Finishing a quest and immediately levelling up has a fantastic narrative verve; if you’ve had it happen you know the feeling. Even if it’s a minor quest: you return the dolly to the little girl who dropped it down the well, she thanks you profusely, and suddenly, bam! Fanfare, glowing light, and an announcement that you are a measurably better person than you were a moment ago. It’s great, it amplifies the warm fuzzies, and it also means that you aren’t DOING anything right now so you’re free to suss out your new character points without feeling like your rampant wolf-slaughter is being interrupted.
So, uh, why not do things that way in a computer RPG? Ensure that you only ever level up after completing a quest? Divide up the world into Major Quests, which are plot-relevant, Minor Quests, which are not so much but still big, and Side Quests, which are wee little things. And make satifying THESE the basis for character advancement. Indeed, they can reflect different types of advancement… satisfying a Major Quest might be the thing that nets you a perk or a new stat point or some other game-changer boon. A Minor Quest earns you some skill points and HP, nothing to sneeze at. A Side Quest offers you non-character-based rewards… money, weapons, and the ability to access or progress in major or minor quests.
This will make grinding boars for levels literally impossible, and gets rid of those tricky situations where the most effective way to solve a quest is to kill everybody in the dungeon except one dude, then talk to him in order to secure the “peaceful” ending, then reverse-pickpocket a mine into his pants. Functionally it will work out about the same… the more quests you do, the more you level up, but without the boring bits. Oh, you can still kill the questgiver, but that’s just for bad karma and lulz, not to game the XP system.

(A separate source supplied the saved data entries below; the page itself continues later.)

(* ===== verification/Fees.v ===== *)
(** [internal/settlement/fees.go]: the EIP-1559 fee pair of a first broadcast
    and of a replacement, both under the operator's ceiling. *)

From Stdlib Require Import ZArith Lia.
From stdpp Require Import base list.
From S2P Require Import Prelude.

Local Open Scope Z_scope.

(** A nil pointer to a big integer is [None]. *)
Abbreviation big := (option Z) (only parsing).

(** ** Operations *)

Definition EstimateFees (baseFee tipCap ceiling : big) : res (Z * Z) :=
  match ceiling with
  | None => Err [EOpaque]
  | Some c =>
      if c <=? 0 then Err [EOpaque]
      else
        match baseFee, tipCap with
        | Some b, Some t =>
            if (b <? 0) || (t <? 0) then Err [EOpaque]
            else
              let maxFee := b * 2 + t in
              let maxFee := if c <? maxFee then c else maxFee in
              if maxFee =? 0 then Err [EOpaque]
              else
                let priority := if maxFee <? t then maxFee else t in
                Ok (maxFee, priority)
        | _, _ => Err [EOpaque]
        end
  end.

(** The smallest integer at least 110% of [n]. *)
Definition minBump (n : Z) : Z := (n * 11 + 9) / 10.

Definition BumpFees (oldMaxFee oldTip baseFee ceiling : big) : option (Z * Z) :=
  match oldMaxFee, oldTip with
  | Some om, Some ot =>
      if (om <=? 0) || (ot <? 0) then None
      else
        let minTip := minBump ot in
        let bumpedTip := ot * 9 / 8 in
        let bumpedTip :=
          fold_left (fun bt floor => if bt <? floor then floor else bt) [minTip; ot + 1] bumpedTip in
        match EstimateFees baseFee (Some bumpedTip) ceiling with
        | Err _ => None
        | Ok (maxFee, priority) =>
            let minFee := minBump om in
            let c := default 0 ceiling in
            if (maxFee <? minFee) && (c <? minFee) then None
            else
              let maxFee := if maxFee <? minFee then minFee else maxFee in
              let priority := if maxFee <? priority then maxFee else priority in
              if (priority <? minTip) || (maxFee <? minBump om) then None
              else Some (maxFee, priority)
        end
  | _, _ => None
  end.

(** Successive replacements of one transaction: each is computed from the fee
    pair of the one before and the base fee of its moment. *)
Fixpoint bump_chain (baseFees : list Z) (fees : Z * Z) (ceiling : Z) : option (Z * Z) :=
  match baseFees with
  | [] => Some fees
  | b :: bs =>
      match BumpFees (Some (fst fees)) (Some (snd fees)) (Some b) (Some ceiling) with
      | Some fees' => bump_chain bs fees' ceiling
      | None => None
      end
  end.

(** ** Lemmas *)

Lemma minBump_spec n m : minBump n <= m <-> 11 * n <= 10 * m.
Proof. unfold minBump. Z.to_euclidean_division_equations. lia. Qed.

Lemma minBump_le n : 0 <= n -> n <= minBump n.
Proof. unfold minBump. Z.to_euclidean_division_equations. lia. Qed.

Lemma minBump_lt n : 0 < n -> n < minBump n.
Proof. unfold minBump. Z.to_euclidean_division_equations. lia. Qed.

Lemma EstimateFees_Ok b t c m p :
  EstimateFees b t c = Ok (m, p) <->
  exists b' t' c', b = Some b' /\ t = Some t' /\ c = Some c' /\
    0 <= b' /\ 0 <= t' /\ 0 < c' /\ m = Z.min (2 * b' + t') c' /\ p = Z.min t' m /\ 0 < m.
Proof.
  unfold EstimateFees. split.
  - intros H. split_hyps H; bool_hyps;
      (do 3 eexists; do 3 (split; [done|]); lia).
  - intros (b' & t' & c' & -> & -> & -> & Hb & Ht & Hc & Hm & Hp & H0).
    rewrite (proj2 (Z.leb_gt _ _)) by lia.
    rewrite (proj2 (Z.ltb_ge b' _)), (proj2 (Z.ltb_ge t' _)) by lia. simpl.
    assert ((if c' <? b' * 2 + t' then c' else b' * 2 + t') = m) as ->
      by (destruct (Z.ltb_spec c' (b' * 2 + t')); lia).
    rewrite (proj2 (Z.eqb_neq m 0)) by lia.
    destruct (Z.ltb_spec m t'); do 2 f_equal; lia.
Qed.

Lemma bumpedTip_spec ot :
  0 <= ot ->
  let bt := fold_left (fun bt floor => if bt <? floor then floor else bt)
              [minBump ot; ot + 1] (ot * 9 / 8) in
  minBump ot <= bt /\ ot < bt.
Proof.
  intros H. simpl. destruct (Z.ltb_spec (ot * 9 / 8) (minBump ot));
    repeat match goal with |- context [if ?a <? ?b then _ else _] => destruct (Z.ltb_spec a b) end; lia.
Qed.

Lemma BumpFees_Some om ot b c m p :
  BumpFees om ot b c = Some (m, p) ->
  exists om' ot' b' c', om = Some om' /\ ot = Some ot' /\ b = Some b' /\ c = Some c' /\
    0 < om' /\ 0 <= ot' /\ 0 <= b' /\
    m <= c' /\ p <= m /\ minBump om' <= m /\ minBump ot' <= p /\ ot' < p.
Proof.
  unfold BumpFees. destruct om as [om|], ot as [ot|]; try done.
  destruct ((om <=? 0) || (ot <? 0)) eqn:E0; [done|]. bool_hyps.
  pose proof (bumpedTip_spec ot ltac:(lia)) as Hbt.
  set (bt := fold_left _ _ _) in *. clearbody bt. simpl in Hbt.
  destruct (EstimateFees _ _ _) as [[mf pf]|] eqn:EF; [|done].
  apply EstimateFees_Ok in EF as (b' & t' & c' & -> & Ht & -> & Hb & Ht' & Hc & Hm & Hp & Hpos).
  injection Ht as <-. simpl default. intros HH.
  exists om, ot, b', c'. do 4 (split; [done|]).
  pose proof (minBump_le om ltac:(lia)). pose proof (minBump_lt ot).
  split_hyps HH; bool_hyps; try lia.
  all: repeat match goal with H : (_ && _) = false |- _ => apply andb_false_iff in H as [H|H] end;
    bool_hyps; lia.
Qed.

Lemma BumpFees_feasible om ot b c :
  0 < om -> 0 <= ot -> 0 <= b -> minBump om <= c -> minBump ot <= c ->
  is_Some (BumpFees (Some om) (Some ot) (Some b) (Some c)).
Proof.
  intros Hom Hot Hb Hm Ht. unfold BumpFees.
  rewrite (proj2 (Z.leb_gt om 0)), (proj2 (Z.ltb_ge ot 0)) by lia. cbn [orb].
  pose proof (bumpedTip_spec ot Hot) as Hbt. set (bt := fold_left _ _ _) in *. simpl in Hbt.
  pose proof (minBump_le om ltac:(lia)).
  assert (EstimateFees (Some b) (Some bt) (Some c) =
    Ok (Z.min (2 * b + bt) c, Z.min bt (Z.min (2 * b + bt) c))) as ->.
  { apply EstimateFees_Ok. exists b, bt, c. repeat split; lia. }
  simpl default. set (mf := Z.min (2 * b + bt) c).
  assert ((mf <? minBump om) && (c <? minBump om) = false) as ->.
  { apply andb_false_iff. right. by apply Z.ltb_ge. }
  repeat match goal with
  | |- context [if ?a <? ?b then _ else _] => destruct (Z.ltb_spec a b)
  end; try lia; rewrite ?orb_false_r, ?orb_true_r.
  all: repeat match goal with
  | |- context [?a <? ?b] => destruct (Z.ltb_spec a b)
  end; try lia; simpl; eauto.
Qed.

(** ** Properties *)

(** [EstimateFees] is total on its domain and never leaves the ceiling:
    it succeeds exactly when the ceiling is positive and base fee and tip are
    present, unsigned and not both zero; the fee pair is then
    [min (2 * base + tip) ceiling] with the tip capped by it. *)
Theorem EstimateFees_spec b t c :
  match EstimateFees (Some b) (Some t) (Some c) with
  | Ok (m, p) =>
      m = Z.min (2 * b + t) c /\ p = Z.min t m /\ 0 < m <= c /\ 0 <= p <= m
  | Err _ => c <= 0 \/ b < 0 \/ t < 0 \/ (b = 0 /\ t = 0)
  end.
Proof.
  destruct (EstimateFees _ _ _) as [[m p]|e] eqn:E.
  - apply EstimateFees_Ok in E as (? & ? & ? & ? & ? & ? & ?). simplify_eq. lia.
  - unfold EstimateFees in E. split_hyps E; bool_hyps; lia.
Qed.

(** A replacement the mempool's price-bump rule accepts is found whenever
    one exists: for a well-formed predecessor, [BumpFees] returns a pair that
    reaches 110% of both old fees, keeps the tip within the fee cap, raises
    both fees and respects the ceiling; and it returns nothing only when no
    pair under the ceiling reaches 110% of both. *)
Theorem BumpFees_complete om ot b c :
  0 < om -> 0 <= ot -> 0 <= b ->
  match BumpFees (Some om) (Some ot) (Some b) (Some c) with
  | Some (m, p) =>
      11 * om <= 10 * m /\ 11 * ot <= 10 * p /\ om < m /\ ot < p /\ p <= m /\ m <= c
  | None => forall m p, p <= m -> m <= c -> 11 * om <= 10 * m -> 11 * ot <= 10 * p -> False
  end.
Proof.
  intros Hom Hot Hb. destruct (BumpFees _ _ _ _) as [[m p]|] eqn:E.
  - apply BumpFees_Some in E as (? & ? & ? & ? & ? & ? & ? & ? & H).
    simplify_eq. rewrite !minBump_spec in H. lia.
  - intros m p Hpm Hmc Hm Hp. rewrite <- minBump_spec in Hm, Hp.
    destruct (BumpFees_feasible om ot b c) as [x Hx]; [lia..|]. congruence.
Qed.

Lemma BumpFees_complete_witness :
  match BumpFees (Some 100) (Some 0) (Some 20) (Some 120) with
  | Some (m, p) =>
      11 * 100 <= 10 * m /\ 11 * 0 <= 10 * p /\ 100 < m /\ 0 < p /\ p <= m /\ m <= 120
  | None => forall m p, p <= m -> m <= 120 -> 11 * 100 <= 10 * m -> 11 * 0 <= 10 * p -> False
  end.
Proof. apply (BumpFees_complete 100 0 20 120); lia. Defined.

(** C29. Replacement terminates: a chain of [n] successive bumps that all
    succeed, from a first fee cap [m0] under the ceiling, satisfies
    [11^n * m0 <= 10^n * ceiling]; a stuck transaction is therefore replaced
    at most logarithmically often before the ceiling stops it. *)
Theorem bump_chain_bounded bs m0 p0 c :
  m0 <= c -> is_Some (bump_chain bs (m0, p0) c) ->
  11 ^ Z.of_nat (length bs) * m0 <= 10 ^ Z.of_nat (length bs) * c.
Proof.
  revert m0 p0. induction bs as [|b bs IH]; intros m0 p0 Hc H; [simpl; lia|].
  cbn [bump_chain fst snd] in H. destruct (BumpFees _ _ _ _) as [[m p]|] eqn:E; [|by destruct H].
  apply BumpFees_Some in E as (? & ? & ? & ? & ? & ? & ? & ? & HH). simplify_eq.
  destruct HH as (_ & _ & _ & Hmc & _ & Hm & _). apply minBump_spec in Hm.
  specialize (IH _ _ Hmc H). rewrite length_cons, Nat2Z.inj_succ, !Z.pow_succ_r by lia.
  pose proof (Z.pow_pos_nonneg 11 (Z.of_nat (length bs)) ltac:(lia) ltac:(lia)). nia.
Qed.

Lemma bump_chain_bounded_witness :
  11 ^ Z.of_nat (length [7; 8; 9]) * 100 <= 10 ^ Z.of_nat (length [7; 8; 9]) * 150.
Proof.
  apply (bump_chain_bounded [7; 8; 9] 100 1 150); [lia|].
  vm_compute. eauto.
Defined.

Final thought: if we’re down for added complexity (so, most likely as a computer game) the rewards for competing a quest in different ways might be different but equivalent. For instance, defeating the dragon in noble combat gives you a burst of light animation, some hitpoints, and 10 points to spend on your combat skills. Tricking him into attacking a more powerful rival gives you some generic sparkles, an improved reputation modifier and points in charismatic skills. Sacrificing a child in some dark necromantic ritual to burst the dragon asunder will surround you in a shroud of darkness, from which you emerge with a slightly higher armor class and more reliable magics. Or something like that. This should probably only apply to a few Major Quests, but the different animations for different play styles should totally apply to everything. EVERYTHING.